■ Instructions for the task ■
Starting at the line below holding "(out_channels : option Z)." and stopping at the line holding "match b with mkBlockGen _ _ c => c end.", print every line exactly, both ends included, and leave the rest out.

Dataset entries
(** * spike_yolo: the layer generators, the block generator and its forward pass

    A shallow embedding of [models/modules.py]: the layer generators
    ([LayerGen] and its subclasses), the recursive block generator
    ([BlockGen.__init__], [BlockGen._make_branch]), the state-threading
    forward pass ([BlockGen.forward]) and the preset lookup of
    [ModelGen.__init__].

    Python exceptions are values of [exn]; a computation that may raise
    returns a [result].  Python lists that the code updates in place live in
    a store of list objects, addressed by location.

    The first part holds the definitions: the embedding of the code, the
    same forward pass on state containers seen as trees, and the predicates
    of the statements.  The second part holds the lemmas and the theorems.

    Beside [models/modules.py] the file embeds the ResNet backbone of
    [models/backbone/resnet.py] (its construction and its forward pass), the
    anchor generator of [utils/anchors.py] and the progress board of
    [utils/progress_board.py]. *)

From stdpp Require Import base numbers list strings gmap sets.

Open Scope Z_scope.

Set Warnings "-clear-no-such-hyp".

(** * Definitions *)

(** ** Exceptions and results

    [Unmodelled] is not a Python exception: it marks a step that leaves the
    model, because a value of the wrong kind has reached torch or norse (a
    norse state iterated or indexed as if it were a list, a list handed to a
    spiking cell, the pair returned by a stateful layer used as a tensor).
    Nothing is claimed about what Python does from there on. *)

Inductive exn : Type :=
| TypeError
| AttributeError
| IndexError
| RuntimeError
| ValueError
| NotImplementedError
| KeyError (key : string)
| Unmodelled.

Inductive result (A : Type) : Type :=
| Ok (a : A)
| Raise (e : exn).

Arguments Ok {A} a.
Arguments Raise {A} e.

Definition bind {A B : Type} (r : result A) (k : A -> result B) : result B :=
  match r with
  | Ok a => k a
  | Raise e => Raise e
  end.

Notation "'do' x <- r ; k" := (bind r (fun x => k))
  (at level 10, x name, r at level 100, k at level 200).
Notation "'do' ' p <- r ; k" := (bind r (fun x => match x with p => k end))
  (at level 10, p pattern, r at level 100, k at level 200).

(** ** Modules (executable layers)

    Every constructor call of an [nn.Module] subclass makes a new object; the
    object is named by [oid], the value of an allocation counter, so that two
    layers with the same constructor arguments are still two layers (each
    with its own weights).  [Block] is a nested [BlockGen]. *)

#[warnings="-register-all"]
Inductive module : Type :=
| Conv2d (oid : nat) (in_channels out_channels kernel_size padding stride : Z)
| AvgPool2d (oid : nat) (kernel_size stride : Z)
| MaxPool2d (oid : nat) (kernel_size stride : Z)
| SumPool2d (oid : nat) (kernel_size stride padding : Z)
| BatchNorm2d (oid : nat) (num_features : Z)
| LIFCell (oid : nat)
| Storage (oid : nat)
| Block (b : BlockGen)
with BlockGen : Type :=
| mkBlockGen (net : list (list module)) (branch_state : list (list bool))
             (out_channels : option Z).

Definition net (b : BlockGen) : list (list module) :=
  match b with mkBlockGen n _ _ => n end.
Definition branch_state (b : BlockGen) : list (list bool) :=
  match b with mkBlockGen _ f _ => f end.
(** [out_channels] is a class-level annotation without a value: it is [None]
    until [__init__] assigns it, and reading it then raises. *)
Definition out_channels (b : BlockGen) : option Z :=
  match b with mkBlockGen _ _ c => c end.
==
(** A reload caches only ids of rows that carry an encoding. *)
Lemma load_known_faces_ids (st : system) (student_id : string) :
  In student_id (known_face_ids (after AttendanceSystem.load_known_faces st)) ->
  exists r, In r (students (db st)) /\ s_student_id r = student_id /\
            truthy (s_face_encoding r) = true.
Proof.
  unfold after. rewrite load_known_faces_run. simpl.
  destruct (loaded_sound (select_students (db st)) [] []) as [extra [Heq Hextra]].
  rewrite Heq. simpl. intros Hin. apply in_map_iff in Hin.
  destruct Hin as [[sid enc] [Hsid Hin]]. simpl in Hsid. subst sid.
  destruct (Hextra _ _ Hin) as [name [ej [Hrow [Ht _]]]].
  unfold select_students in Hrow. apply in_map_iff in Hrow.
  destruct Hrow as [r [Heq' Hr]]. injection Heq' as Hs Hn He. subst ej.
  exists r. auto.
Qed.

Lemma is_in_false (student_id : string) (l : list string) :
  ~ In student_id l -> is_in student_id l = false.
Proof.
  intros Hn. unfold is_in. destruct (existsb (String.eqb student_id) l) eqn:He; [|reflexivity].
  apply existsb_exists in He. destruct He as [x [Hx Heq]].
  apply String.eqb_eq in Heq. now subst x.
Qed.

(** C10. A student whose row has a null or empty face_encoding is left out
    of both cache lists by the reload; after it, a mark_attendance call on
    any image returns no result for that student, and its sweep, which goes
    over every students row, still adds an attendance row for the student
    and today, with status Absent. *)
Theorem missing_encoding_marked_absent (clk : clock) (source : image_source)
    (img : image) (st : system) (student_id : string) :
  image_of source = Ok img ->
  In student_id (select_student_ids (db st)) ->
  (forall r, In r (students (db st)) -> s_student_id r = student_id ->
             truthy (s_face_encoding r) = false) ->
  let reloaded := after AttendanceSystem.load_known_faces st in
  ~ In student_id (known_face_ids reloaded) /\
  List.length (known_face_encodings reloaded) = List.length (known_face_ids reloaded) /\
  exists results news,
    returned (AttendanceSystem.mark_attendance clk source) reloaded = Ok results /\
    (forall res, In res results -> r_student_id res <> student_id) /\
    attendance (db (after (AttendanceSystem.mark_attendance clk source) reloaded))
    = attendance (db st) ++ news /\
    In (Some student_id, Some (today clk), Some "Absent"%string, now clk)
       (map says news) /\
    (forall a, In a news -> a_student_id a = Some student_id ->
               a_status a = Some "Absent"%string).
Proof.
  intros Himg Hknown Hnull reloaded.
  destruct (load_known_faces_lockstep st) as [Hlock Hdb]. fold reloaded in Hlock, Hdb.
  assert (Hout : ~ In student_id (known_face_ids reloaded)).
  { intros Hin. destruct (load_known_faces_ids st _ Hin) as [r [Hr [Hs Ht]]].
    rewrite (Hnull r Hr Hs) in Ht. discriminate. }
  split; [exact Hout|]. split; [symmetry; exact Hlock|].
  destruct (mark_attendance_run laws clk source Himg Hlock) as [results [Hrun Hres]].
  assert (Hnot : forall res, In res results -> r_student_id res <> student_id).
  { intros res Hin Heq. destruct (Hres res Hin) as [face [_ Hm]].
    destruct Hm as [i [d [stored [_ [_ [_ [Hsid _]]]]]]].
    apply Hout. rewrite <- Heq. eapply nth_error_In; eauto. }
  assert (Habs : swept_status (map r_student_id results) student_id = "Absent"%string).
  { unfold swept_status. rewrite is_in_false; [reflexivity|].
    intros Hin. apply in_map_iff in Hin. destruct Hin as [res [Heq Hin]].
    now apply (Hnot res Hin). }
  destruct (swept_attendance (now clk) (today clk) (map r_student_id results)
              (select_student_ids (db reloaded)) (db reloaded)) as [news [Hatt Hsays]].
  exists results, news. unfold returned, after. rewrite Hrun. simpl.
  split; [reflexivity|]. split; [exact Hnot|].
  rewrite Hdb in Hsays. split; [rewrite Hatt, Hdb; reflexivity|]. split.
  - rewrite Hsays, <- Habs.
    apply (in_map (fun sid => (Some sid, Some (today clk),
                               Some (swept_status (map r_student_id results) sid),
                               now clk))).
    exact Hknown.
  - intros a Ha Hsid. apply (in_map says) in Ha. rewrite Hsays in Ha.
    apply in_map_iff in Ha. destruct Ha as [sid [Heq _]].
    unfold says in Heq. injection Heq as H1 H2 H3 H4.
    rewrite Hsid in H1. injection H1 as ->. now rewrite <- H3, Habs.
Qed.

■ Answer to this exercise ■
             (out_channels : option Z).

Definition net (b : BlockGen) : list (list module) :=
  match b with mkBlockGen n _ _ => n end.
Definition branch_state (b : BlockGen) : list (list bool) :=
  match b with mkBlockGen _ f _ => f end.
(** [out_channels] is a class-level annotation without a value: it is [None]
    until [__init__] assigns it, and reading it then raises. *)
Definition out_channels (b : BlockGen) : option Z :=
  match b with mkBlockGen _ _ c => c end.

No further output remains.